* ASSIGNMENT:
Up to and including the line containing "code points 0..255;", please reproduce the lines of the listing below, starting from the top.

──────── DATA FOR REVIEW ────────

(** * buoycam-fetcher: a shallow embedding of [buoycam_fetcher.py]

    The Python program fetches NOAA buoy-camera images and observation
    tables.  This development embeds its functions as Rocq functions and
    states the properties of the ingestion pipeline over them.

    Conventions of the embedding:
    - a Python [str] is a Rocq [string], a sequence of characters with
      code points 0..255;
    - a [dict] with string keys is a [gmap string _];
    - a call that may raise returns a [Res]: [Ok v] or [Raise e];
    - Python [int] is [Z], Python [float] is the kernel's binary64 [float];
    - a [datetime] (minute resolution, UTC) is its number of minutes since
      0001-01-01T00:00, the value Python's datetime arithmetic works on. *)

From Stdlib Require Import ZArith String Ascii List.
From Stdlib Require Import Floats.PrimFloat Floats.SpecFloat Floats.FloatOps.
From stdpp Require Import base option list gmap strings.

Local Open Scope string_scope.
Local Open Scope Z_scope.

(** Decimal float literals denote the nearest binary64 value, as they do
    in Python. *)
Local Set Warnings "-inexact-float,-clear-no-such-hyp".

(** ** Results of calls that may raise *)

Inductive exn : Set :=
  | ValueError
  | KeyError
  | IndexError
  | OverflowError
  | ZeroDivisionError
  | AssertionError
  | AttributeError
  | ConnectionError
  | UnidentifiedImageError.

Inductive Res (A : Type) : Type :=
  | Ok (a : A)
  | Raise (e : exn).
Arguments Ok {A} a.
Arguments Raise {A} e.

Global Instance Res_ret : MRet Res := fun A a => Ok a.
Global Instance Res_bind : MBind Res := fun A B f r =>
  match r with
  | Ok a => f a
  | Raise e => Raise e
  end.

(** ** Python strings *)

Module Str.

Definition code (c : ascii) : Z := Z.of_N (N_of_ascii c).

(** [str.isspace] on one character (code points below 256). *)
Definition isspace (c : ascii) : bool :=
  let n := code c in
  ((9 <=? n) && (n <=? 13)) || ((28 <=? n) && (n <=? 32))
  || (n =? 133) || (n =? 160).

(** The characters [int()] and [float()] strip from both ends. *)
Definition is_strip_space (c : ascii) : bool :=
  let n := code c in
  ((9 <=? n) && (n <=? 13)) || (n =? 32) || (n =? 133) || (n =? 160).

Definition is_digit (c : ascii) : bool :=
  let n := code c in (48 <=? n) && (n <=? 57).

Definition digit_val (c : ascii) : Z := code c - 48.

Definition len (s : string) : Z := Z.of_nat (String.length s).

(** A slice bound [i] of a sequence of length [n], as Python clamps it. *)
Definition clamp (n i : Z) : Z :=
  if i <? 0 then Z.max (i + n) 0 else Z.min i n.

(** [s[lo:hi]]; [None] is an omitted bound. *)
Definition slice (s : string) (lo hi : option Z) : string :=
  let n := len s in
  let a := match lo with Some i => clamp n i | None => 0 end in
  let b := match hi with Some i => clamp n i | None => n end in
  substring (Z.to_nat a) (Z.to_nat (b - a)) s.

(** [s.find(sub)]: the lowest index where [sub] occurs, or -1. *)
Fixpoint find_from (sub s : string) (i : Z) : Z :=
  if String.prefix sub s then i
  else match s with
       | EmptyString => -1
       | String _ s' => find_from sub s' (i + 1)
       end.
Definition find (s sub : string) : Z := find_from sub s 0.

(** [s.split(sep)] for a one-character separator. *)
Fixpoint split_char (sep : ascii) (s : string) : list string :=
  match s with
  | EmptyString => [EmptyString]
  | String c s' =>
      if Ascii.eqb c sep then EmptyString :: split_char sep s'
      else match split_char sep s' with
           | x :: xs => String c x :: xs
           | [] => [String c EmptyString]
           end
  end.

(** [s.split()]: maximal runs of non-whitespace characters. *)
Fixpoint split_go (cur : string) (s : string) : list string :=
  match s with
  | EmptyString => if String.eqb cur "" then [] else [cur]
  | String c s' =>
      if isspace c
      then (if String.eqb cur "" then split_go "" s'
            else cur :: split_go "" s')
      else split_go (cur +:+ String c "") s'
  end.
Definition split (s : string) : list string := split_go "" s.

(** Both ends stripped, as [int()] and [float()] do before parsing. *)
Fixpoint lstrip (l : list ascii) : list ascii :=
  match l with
  | c :: l' => if is_strip_space c then lstrip l' else l
  | [] => []
  end.
Definition strip (l : list ascii) : list ascii :=
  rev (lstrip (rev (lstrip l))).

(** digitpart ::= digit (["_"] digit)*, read greedily; the digits read
    (underscores dropped) and the rest. *)
Fixpoint digit_tail (l : list ascii) : list ascii * list ascii :=
  match l with
  | c :: l' =>
      if is_digit c then let '(ds, r) := digit_tail l' in (c :: ds, r)
      else if Ascii.eqb c "_" then
        match l' with
        | d :: l'' =>
            if is_digit d
            then let '(ds, r) := digit_tail l'' in (d :: ds, r)
            else ([], l)
        | [] => ([], l)
        end
      else ([], l)
  | [] => ([], [])
  end.
Definition digitpart (l : list ascii) : option (list ascii * list ascii) :=
  match l with
  | c :: l' =>
      if is_digit c
      then let '(ds, r) := digit_tail l' in Some (c :: ds, r)
      else None
  | [] => None
  end.

Definition digits_val (ds : list ascii) : Z :=
  fold_left (fun acc c => 10 * acc + digit_val c) ds 0.

(** An optional sign: [true] for "-". *)
Definition sign (l : list ascii) : bool * list ascii :=
  match l with
  | c :: l' =>
      if Ascii.eqb c "-" then (true, l')
      else if Ascii.eqb c "+" then (false, l')
      else (false, l)
  | [] => (false, [])
  end.

(** [int(s)] in base 10. *)
Definition int (s : string) : Res Z :=
  let '(neg, l) := sign (strip (list_ascii_of_string s)) in
  match digitpart l with
  | Some (ds, []) => Ok (if neg then - digits_val ds else digits_val ds)
  | _ => Raise ValueError
  end.

(** [str(n)] for an [int]. *)
Definition digit_char (d : Z) : ascii := ascii_of_N (Z.to_N (48 + d)).
Fixpoint pos_digits (fuel : nat) (n : Z) (acc : string) : string :=
  match fuel with
  | O => acc
  | S fuel' =>
      let acc' := String (digit_char (n mod 10)) acc in
      if n <? 10 then acc' else pos_digits fuel' (n / 10) acc'
  end.
Definition of_nonneg (n : Z) : string :=
  pos_digits (S (Z.to_nat (Z.log2 n))) n "".
Definition of_int (n : Z) : string :=
  if n <? 0 then "-" +:+ of_nonneg (- n) else of_nonneg n.

(** ["%02d" % n] for [0 <= n]. *)
Definition pad2 (n : Z) : string :=
  if n <? 10 then "0" +:+ of_nonneg n else of_nonneg n.

End Str.

(** ** Python floats *)

Module PyFloat.

(** The binary64 nearest to [(-1)^neg * m * 10^e] (ties to even), which is
    what [float()] returns for a decimal literal with digits [m] and
    decimal exponent [e]. *)
Definition of_decimal (neg : bool) (m e : Z) : float :=
  match m with
  | Zpos p =>
      if 0 <=? e
      then SF2Prim (binary_normalize prec emax
                      (if neg then - (m * 10 ^ e) else m * 10 ^ e) 0 false)
      else SF2Prim (SFdiv prec emax (S754_finite neg p 0)
                      (S754_finite false (Z.to_pos (10 ^ (- e))) 0))
  | _ => if neg then (-0)%float else 0%float
  end.

(** [a / b] on two [int]s: the correctly rounded quotient; a quotient too
    large for a float raises. *)
Definition truediv (a b : Z) : Res float :=
  match a, b with
  | _, Z0 => Raise ZeroDivisionError
  | Z0, _ => Ok (if b <? 0 then (-0)%float else 0%float)
  | _, _ =>
      match SFdiv prec emax
              (S754_finite (a <? 0) (Z.to_pos (Z.abs a)) 0)
              (S754_finite (b <? 0) (Z.to_pos (Z.abs b)) 0) with
      | S754_infinity _ => Raise OverflowError
      | q => Ok (SF2Prim q)
      end
  end.

Definition lower (c : ascii) : ascii :=
  let n := Str.code c in
  if (65 <=? n) && (n <=? 90) then ascii_of_N (Z.to_N (n + 32)) else c.

(** exponent ::= ("e" | "E") [sign] digitpart; [None] when an "e" is
    there and no exponent follows it. *)
Definition exponent (l : list ascii) : option (Z * list ascii) :=
  match l with
  | c :: l' =>
      if Ascii.eqb (lower c) "e" then
        let '(neg, l'') := Str.sign l' in
        match Str.digitpart l'' with
        | Some (ds, r) =>
            Some (if neg then - Str.digits_val ds else Str.digits_val ds, r)
        | None => None
        end
      else Some (0, l)
  | [] => Some (0, [])
  end.

(** number ::= [digitpart] "." digitpart | digitpart ["."]; the digits
    before and after the point, and the rest. *)
Definition number (l : list ascii)
  : option (list ascii * list ascii * list ascii) :=
  match Str.digitpart l with
  | Some (ip, r) =>
      match r with
      | c :: r' =>
          if Ascii.eqb c "."
          then match Str.digitpart r' with
               | Some (fp, r'') => Some (ip, fp, r'')
               | None => Some (ip, [], r')
               end
          else Some (ip, [], r)
      | [] => Some (ip, [], [])
      end
  | None =>
      match l with
      | c :: r' =>
          if Ascii.eqb c "."
          then match Str.digitpart r' with
               | Some (fp, r'') => Some ([], fp, r'')
               | None => None
               end
          else None
      | [] => None
      end
  end.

────────

* RESPONSE:
(** * buoycam-fetcher: a shallow embedding of [buoycam_fetcher.py]

    The Python program fetches NOAA buoy-camera images and observation
    tables.  This development embeds its functions as Rocq functions and
    states the properties of the ingestion pipeline over them.

    Conventions of the embedding:
    - a Python [str] is a Rocq [string], a sequence of characters with
      code points 0..255;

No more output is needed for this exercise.